:: Problem description ::
Write out again, exactly, the lines below starting at the one with "(* ===== verification/X86.v ===== *)" and ending at the one with "src/swtch.S, src/trapasm.S, src/usys.S, src/initcode.S".

:: Materials provided ::
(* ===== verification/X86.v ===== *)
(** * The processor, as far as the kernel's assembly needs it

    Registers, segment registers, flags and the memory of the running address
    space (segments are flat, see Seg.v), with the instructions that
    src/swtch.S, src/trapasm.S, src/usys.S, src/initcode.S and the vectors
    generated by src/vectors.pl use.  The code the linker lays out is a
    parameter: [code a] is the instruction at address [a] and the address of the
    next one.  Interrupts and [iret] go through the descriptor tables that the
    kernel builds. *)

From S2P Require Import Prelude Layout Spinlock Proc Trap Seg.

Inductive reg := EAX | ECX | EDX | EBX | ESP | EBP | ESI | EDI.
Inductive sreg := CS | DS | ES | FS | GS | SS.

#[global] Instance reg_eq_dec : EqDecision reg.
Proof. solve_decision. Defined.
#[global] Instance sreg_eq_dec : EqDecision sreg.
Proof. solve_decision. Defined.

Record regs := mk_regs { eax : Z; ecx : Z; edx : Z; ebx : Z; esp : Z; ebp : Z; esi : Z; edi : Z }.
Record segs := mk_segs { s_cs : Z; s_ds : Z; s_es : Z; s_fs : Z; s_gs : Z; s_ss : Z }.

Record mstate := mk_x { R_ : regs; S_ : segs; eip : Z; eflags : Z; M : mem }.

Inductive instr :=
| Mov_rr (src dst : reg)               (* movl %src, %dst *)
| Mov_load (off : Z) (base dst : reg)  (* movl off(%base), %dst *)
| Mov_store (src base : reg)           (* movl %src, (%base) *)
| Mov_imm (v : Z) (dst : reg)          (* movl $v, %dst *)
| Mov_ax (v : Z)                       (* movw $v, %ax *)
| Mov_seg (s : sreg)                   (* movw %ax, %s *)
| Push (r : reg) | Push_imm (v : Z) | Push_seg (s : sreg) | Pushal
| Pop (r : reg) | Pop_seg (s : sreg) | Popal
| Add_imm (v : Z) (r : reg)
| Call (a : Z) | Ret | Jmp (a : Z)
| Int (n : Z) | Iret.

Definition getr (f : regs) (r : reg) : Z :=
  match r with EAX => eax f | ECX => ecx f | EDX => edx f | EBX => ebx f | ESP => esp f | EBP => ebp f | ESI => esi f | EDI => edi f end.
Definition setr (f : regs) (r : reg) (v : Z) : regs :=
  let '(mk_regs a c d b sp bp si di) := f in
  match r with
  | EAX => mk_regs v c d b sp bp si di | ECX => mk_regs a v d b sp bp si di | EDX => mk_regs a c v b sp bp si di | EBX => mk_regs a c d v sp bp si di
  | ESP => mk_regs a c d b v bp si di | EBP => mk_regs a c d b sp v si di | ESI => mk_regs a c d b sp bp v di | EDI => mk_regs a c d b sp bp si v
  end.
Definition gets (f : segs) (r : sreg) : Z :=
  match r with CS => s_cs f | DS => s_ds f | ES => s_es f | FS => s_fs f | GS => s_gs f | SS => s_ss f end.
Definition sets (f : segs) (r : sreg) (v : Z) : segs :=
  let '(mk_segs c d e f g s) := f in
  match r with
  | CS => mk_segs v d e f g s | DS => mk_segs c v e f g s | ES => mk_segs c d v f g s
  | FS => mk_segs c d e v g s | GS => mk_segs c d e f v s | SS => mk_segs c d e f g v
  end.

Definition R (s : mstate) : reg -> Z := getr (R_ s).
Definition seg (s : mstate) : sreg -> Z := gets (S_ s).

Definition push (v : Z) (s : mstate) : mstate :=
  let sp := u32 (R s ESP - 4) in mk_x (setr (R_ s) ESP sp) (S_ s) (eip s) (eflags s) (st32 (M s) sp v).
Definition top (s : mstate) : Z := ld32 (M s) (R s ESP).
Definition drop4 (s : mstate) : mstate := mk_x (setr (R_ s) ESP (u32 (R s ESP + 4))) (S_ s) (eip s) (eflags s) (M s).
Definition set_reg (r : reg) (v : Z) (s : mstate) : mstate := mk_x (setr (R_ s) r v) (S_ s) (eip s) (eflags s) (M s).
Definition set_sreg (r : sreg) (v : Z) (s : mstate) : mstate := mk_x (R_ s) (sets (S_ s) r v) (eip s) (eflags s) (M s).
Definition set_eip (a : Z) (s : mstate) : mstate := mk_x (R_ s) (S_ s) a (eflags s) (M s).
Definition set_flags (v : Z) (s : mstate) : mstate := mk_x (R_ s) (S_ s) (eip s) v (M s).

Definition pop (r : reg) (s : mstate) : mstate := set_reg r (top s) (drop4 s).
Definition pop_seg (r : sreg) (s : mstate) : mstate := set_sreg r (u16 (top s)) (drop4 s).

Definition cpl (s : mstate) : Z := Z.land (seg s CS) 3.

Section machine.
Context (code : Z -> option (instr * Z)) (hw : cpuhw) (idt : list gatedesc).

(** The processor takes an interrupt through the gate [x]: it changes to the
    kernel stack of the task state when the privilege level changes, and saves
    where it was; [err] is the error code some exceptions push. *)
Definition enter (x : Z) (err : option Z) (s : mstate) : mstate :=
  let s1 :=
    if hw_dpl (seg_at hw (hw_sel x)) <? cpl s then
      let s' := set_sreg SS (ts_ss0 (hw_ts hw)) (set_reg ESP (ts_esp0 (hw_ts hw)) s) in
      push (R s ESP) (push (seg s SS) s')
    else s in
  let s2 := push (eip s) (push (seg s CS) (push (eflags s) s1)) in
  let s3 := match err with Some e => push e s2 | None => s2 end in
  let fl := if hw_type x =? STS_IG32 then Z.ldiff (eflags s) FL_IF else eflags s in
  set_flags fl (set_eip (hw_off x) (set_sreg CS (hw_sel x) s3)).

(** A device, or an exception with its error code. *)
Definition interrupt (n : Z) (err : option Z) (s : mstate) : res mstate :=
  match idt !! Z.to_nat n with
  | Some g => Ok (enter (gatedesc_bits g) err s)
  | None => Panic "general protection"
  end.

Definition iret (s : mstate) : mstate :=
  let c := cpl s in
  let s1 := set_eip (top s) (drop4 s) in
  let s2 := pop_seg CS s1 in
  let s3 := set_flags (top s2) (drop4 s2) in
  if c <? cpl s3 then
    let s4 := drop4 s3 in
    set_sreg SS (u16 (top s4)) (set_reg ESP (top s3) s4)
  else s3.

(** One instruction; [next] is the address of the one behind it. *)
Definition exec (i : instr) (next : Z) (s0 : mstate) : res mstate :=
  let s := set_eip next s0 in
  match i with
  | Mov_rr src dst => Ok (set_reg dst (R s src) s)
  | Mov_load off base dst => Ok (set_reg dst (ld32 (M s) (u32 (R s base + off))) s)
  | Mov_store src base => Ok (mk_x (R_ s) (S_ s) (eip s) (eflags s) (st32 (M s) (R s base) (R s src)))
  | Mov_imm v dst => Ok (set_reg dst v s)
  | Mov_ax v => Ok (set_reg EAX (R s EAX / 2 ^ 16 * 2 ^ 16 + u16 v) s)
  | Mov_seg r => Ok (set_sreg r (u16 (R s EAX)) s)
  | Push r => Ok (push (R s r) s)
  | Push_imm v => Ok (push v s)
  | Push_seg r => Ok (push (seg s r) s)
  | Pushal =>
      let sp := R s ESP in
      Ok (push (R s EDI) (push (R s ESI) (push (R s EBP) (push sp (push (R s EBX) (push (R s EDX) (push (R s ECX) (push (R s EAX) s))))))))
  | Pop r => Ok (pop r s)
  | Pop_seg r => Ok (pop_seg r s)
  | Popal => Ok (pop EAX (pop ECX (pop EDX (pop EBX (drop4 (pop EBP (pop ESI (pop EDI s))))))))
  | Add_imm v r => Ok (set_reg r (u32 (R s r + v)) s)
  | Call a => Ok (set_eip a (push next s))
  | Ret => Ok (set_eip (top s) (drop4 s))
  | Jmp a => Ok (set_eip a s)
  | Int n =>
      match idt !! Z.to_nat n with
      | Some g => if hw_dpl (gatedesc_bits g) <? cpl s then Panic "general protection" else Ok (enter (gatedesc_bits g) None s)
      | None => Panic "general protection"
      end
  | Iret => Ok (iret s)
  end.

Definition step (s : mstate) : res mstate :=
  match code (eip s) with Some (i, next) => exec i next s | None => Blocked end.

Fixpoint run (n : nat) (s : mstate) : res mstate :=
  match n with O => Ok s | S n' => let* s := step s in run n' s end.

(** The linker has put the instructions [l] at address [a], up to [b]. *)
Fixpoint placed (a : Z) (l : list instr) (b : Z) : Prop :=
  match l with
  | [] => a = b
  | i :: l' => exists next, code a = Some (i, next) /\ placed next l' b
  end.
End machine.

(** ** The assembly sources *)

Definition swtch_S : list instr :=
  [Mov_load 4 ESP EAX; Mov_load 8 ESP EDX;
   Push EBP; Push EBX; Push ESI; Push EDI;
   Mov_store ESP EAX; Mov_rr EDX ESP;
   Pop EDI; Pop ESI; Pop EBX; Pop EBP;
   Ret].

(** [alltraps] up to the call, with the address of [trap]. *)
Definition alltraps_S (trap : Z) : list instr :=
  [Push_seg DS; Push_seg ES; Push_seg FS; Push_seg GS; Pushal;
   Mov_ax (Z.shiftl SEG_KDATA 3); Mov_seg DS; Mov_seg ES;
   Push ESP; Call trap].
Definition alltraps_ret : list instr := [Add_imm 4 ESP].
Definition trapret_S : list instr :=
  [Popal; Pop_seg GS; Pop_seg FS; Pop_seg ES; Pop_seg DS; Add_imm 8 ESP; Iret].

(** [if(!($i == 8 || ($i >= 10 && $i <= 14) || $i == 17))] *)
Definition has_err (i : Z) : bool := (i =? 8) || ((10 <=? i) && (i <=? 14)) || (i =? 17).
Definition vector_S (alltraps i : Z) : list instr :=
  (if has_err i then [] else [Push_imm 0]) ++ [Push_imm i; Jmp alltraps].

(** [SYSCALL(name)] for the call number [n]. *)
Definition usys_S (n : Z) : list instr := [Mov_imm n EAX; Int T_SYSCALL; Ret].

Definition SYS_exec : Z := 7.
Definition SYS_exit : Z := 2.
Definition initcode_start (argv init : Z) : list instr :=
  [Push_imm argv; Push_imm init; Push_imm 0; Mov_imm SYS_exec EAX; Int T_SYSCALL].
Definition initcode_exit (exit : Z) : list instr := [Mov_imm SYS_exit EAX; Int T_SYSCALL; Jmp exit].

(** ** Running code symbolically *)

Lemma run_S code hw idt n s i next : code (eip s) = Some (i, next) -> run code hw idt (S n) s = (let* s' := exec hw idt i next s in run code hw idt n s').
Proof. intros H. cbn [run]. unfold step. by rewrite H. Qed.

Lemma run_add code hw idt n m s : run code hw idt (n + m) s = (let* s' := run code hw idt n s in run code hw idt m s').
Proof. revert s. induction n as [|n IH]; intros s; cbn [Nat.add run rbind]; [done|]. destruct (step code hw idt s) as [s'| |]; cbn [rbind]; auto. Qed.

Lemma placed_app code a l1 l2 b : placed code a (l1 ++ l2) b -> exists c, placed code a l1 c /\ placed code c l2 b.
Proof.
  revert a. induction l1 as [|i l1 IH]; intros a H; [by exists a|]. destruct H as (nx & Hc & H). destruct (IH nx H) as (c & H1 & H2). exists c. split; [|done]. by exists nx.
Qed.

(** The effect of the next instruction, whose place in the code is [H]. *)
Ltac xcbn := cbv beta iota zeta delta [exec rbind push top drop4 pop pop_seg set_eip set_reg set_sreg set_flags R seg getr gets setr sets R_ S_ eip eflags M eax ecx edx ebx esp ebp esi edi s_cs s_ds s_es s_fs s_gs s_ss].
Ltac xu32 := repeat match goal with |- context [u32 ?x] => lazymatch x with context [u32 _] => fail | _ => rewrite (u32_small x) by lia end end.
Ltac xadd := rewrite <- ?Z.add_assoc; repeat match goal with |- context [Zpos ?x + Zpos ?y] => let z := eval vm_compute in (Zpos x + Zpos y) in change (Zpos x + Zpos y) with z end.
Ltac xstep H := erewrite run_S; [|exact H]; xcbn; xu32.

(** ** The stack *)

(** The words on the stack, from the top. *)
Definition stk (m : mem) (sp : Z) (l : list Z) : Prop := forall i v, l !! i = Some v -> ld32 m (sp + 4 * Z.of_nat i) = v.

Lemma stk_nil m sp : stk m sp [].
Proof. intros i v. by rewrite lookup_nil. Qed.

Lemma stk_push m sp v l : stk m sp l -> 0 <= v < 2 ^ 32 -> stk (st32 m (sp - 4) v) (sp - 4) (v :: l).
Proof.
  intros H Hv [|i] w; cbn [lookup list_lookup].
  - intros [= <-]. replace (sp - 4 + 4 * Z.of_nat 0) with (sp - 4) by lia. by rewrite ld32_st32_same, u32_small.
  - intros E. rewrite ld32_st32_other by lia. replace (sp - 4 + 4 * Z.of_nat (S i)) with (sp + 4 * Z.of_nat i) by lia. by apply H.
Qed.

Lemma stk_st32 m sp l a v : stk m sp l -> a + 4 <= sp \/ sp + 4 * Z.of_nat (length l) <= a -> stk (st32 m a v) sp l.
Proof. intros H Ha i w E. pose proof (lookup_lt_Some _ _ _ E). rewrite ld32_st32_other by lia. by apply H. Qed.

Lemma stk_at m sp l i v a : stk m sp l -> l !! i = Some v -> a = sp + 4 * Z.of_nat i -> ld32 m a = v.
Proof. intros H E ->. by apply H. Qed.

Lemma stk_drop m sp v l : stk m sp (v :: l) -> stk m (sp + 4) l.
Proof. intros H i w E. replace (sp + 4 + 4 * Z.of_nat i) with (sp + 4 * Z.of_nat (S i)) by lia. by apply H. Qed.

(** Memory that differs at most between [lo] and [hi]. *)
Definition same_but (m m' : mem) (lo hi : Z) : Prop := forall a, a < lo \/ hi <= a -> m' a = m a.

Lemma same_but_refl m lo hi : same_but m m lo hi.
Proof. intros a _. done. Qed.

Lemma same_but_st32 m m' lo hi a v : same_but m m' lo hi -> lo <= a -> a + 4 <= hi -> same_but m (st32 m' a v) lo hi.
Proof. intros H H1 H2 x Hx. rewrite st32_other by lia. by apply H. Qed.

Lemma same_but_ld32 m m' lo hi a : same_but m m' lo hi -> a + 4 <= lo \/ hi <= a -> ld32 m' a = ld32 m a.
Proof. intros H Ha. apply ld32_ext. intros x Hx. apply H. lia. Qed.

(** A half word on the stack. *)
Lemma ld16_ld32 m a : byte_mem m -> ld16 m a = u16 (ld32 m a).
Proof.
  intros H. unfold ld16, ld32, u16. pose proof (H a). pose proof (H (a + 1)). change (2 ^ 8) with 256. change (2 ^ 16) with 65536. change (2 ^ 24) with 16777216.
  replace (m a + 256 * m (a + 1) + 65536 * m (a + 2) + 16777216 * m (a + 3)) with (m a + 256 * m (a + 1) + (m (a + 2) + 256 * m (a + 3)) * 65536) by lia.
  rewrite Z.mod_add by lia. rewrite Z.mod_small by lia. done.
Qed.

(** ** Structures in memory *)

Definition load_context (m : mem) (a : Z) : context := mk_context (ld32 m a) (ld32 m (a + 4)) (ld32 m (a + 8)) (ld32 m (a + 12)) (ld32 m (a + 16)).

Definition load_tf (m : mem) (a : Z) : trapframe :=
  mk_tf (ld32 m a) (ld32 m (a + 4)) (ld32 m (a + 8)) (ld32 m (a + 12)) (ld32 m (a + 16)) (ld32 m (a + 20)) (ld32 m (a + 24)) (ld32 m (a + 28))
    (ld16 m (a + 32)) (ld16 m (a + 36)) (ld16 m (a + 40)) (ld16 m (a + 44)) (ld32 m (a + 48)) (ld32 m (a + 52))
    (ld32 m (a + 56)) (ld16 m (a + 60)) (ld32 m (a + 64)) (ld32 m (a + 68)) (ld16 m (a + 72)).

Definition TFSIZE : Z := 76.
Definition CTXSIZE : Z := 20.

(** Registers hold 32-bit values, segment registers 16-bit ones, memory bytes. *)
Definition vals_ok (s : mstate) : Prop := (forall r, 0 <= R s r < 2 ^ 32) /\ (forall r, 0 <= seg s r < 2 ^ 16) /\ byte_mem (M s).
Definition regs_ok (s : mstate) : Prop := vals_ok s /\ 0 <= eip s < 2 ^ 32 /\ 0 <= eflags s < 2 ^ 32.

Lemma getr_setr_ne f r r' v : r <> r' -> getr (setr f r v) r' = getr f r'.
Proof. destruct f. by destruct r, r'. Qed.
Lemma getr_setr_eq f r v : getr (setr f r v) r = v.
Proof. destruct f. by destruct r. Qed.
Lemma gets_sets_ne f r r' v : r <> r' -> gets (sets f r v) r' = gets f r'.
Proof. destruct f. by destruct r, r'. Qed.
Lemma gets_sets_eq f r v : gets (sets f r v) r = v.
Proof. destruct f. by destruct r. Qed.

==

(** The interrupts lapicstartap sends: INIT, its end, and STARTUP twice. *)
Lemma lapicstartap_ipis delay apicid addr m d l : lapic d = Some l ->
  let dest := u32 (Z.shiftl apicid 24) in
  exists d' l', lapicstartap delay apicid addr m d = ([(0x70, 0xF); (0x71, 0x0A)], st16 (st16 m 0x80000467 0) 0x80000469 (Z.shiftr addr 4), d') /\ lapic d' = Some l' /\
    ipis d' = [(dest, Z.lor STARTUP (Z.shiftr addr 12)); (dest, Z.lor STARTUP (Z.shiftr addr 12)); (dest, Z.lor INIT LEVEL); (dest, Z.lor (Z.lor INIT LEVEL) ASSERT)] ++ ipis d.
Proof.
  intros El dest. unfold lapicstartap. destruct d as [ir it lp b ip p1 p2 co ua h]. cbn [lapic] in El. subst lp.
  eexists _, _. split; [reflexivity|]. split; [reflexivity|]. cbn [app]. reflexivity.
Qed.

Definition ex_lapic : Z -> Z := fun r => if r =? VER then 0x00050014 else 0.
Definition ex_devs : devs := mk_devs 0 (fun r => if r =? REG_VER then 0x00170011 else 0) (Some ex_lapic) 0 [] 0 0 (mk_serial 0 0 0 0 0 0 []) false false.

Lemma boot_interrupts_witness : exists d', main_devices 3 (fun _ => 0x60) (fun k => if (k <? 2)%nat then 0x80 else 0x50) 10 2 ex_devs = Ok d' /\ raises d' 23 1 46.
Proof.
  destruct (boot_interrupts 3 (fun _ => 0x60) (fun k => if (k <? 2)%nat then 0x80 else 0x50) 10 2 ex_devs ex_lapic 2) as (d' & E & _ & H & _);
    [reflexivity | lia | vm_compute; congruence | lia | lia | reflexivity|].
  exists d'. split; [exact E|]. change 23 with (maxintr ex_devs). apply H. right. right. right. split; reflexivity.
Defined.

--

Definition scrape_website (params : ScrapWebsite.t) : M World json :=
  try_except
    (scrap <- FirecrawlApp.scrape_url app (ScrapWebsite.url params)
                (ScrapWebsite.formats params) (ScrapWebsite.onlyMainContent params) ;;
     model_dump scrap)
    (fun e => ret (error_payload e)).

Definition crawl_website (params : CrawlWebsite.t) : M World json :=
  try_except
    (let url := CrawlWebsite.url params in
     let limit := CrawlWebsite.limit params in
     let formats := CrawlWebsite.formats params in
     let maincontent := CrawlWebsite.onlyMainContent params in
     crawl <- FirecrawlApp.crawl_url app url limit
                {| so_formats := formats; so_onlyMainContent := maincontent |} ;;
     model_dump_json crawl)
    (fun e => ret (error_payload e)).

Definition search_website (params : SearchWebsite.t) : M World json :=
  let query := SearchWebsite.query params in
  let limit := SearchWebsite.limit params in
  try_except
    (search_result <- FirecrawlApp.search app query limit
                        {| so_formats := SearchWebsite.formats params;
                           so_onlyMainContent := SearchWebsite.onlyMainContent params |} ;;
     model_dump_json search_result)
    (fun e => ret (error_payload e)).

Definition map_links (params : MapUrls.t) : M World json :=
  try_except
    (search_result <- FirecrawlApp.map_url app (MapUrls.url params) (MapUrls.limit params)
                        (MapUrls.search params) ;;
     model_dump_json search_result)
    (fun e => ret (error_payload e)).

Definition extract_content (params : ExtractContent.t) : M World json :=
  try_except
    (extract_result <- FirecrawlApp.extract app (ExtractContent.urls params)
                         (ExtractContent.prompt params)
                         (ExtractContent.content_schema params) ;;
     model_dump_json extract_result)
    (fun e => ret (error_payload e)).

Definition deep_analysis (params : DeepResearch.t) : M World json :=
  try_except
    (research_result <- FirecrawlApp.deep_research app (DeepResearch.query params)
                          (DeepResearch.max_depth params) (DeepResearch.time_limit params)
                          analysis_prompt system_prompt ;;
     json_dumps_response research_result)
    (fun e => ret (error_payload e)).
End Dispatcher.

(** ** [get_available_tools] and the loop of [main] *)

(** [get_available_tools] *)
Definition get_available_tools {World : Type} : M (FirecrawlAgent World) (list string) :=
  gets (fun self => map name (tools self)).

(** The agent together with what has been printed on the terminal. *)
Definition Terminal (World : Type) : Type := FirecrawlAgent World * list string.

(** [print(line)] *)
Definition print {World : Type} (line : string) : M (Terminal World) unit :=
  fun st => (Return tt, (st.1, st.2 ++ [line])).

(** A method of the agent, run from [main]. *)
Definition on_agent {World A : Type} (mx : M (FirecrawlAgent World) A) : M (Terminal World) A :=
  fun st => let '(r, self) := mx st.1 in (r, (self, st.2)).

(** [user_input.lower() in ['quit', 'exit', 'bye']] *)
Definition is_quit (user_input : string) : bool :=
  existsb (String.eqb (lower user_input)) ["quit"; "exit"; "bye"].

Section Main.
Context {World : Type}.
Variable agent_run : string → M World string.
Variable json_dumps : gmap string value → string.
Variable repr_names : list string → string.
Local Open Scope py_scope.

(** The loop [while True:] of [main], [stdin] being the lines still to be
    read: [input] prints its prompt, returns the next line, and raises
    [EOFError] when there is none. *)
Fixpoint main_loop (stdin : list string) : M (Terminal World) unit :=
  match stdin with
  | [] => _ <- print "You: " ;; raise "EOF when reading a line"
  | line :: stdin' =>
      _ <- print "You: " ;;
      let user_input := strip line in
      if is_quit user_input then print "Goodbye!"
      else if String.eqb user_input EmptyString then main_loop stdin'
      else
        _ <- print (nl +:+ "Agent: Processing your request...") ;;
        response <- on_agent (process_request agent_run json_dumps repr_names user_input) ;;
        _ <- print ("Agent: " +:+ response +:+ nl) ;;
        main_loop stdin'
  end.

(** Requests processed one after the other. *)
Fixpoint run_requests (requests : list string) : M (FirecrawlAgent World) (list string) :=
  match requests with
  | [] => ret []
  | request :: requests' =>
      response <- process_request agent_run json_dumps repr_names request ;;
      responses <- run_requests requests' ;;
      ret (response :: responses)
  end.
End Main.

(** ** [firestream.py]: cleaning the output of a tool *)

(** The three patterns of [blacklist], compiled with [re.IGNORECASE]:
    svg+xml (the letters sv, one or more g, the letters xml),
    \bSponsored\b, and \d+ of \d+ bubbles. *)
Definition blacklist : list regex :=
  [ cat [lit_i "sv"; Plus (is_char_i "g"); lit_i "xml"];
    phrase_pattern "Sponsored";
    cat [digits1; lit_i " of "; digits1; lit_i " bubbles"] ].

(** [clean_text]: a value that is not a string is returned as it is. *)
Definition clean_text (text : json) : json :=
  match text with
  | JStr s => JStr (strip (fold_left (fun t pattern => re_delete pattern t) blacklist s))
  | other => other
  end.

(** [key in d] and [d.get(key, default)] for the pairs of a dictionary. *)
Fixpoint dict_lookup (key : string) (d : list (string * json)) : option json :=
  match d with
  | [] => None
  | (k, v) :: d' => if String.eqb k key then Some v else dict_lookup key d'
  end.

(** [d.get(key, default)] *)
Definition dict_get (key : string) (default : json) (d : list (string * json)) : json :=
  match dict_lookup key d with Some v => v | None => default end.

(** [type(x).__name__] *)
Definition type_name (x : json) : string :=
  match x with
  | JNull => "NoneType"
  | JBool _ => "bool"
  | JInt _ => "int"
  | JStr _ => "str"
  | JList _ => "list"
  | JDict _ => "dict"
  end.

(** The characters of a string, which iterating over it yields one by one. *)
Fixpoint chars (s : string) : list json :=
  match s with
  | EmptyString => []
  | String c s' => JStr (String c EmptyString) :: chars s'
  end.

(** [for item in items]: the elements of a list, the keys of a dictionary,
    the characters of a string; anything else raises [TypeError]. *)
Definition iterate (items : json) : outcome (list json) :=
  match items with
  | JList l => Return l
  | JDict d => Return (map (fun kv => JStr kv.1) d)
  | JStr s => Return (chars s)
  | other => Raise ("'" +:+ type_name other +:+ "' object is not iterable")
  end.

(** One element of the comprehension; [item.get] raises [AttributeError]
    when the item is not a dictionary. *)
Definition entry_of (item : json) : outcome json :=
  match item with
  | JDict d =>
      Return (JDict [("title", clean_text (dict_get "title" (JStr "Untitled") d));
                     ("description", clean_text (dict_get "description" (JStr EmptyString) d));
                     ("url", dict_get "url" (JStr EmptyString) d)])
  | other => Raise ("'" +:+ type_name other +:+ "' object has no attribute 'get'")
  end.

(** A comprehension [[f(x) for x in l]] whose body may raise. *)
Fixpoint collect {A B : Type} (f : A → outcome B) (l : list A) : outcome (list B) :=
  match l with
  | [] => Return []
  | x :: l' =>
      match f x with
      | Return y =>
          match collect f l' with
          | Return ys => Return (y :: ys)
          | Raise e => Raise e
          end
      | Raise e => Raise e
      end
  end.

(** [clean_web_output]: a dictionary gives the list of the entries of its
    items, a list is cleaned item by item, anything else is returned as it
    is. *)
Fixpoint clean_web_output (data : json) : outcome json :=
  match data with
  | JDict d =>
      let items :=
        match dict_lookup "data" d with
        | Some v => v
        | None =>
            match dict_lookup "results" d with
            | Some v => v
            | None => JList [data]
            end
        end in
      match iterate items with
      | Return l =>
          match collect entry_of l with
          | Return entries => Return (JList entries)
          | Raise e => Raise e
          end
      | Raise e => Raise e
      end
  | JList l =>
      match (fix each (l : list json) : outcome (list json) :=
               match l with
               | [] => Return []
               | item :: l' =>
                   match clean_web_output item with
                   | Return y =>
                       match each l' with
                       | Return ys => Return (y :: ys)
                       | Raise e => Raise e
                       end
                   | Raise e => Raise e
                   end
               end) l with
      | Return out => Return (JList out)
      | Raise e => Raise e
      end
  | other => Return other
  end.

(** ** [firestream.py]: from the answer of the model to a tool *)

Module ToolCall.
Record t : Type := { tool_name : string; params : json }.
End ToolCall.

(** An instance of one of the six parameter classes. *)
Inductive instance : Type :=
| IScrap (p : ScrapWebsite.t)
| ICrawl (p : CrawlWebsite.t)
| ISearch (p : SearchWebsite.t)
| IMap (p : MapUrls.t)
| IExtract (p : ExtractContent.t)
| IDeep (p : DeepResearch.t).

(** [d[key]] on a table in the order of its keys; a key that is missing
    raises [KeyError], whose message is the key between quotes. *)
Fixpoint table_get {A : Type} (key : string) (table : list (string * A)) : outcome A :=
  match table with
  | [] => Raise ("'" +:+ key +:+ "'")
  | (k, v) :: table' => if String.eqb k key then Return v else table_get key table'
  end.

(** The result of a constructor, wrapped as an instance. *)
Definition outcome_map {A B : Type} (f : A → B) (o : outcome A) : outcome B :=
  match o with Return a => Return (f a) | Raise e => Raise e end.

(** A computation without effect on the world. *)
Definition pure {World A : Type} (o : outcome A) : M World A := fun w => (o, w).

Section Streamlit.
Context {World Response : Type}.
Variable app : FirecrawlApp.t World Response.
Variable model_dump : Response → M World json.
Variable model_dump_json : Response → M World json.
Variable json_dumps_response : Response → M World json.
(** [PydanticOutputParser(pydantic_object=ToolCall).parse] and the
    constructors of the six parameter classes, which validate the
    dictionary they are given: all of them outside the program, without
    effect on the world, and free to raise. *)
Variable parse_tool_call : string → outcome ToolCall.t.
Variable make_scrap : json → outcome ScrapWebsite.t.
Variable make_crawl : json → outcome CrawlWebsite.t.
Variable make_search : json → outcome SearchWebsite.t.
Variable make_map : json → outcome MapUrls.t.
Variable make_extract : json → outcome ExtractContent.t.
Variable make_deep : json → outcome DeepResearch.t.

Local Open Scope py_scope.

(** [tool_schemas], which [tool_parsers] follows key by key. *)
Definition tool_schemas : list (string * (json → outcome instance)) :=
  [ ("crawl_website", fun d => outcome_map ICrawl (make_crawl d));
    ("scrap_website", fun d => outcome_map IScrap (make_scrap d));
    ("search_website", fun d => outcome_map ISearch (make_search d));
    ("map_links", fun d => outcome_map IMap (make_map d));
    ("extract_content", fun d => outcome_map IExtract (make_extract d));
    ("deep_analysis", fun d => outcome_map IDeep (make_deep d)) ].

:: Task result ::
(* ===== verification/X86.v ===== *)
(** * The processor, as far as the kernel's assembly needs it

    Registers, segment registers, flags and the memory of the running address
    space (segments are flat, see Seg.v), with the instructions that
    src/swtch.S, src/trapasm.S, src/usys.S, src/initcode.S and the vectors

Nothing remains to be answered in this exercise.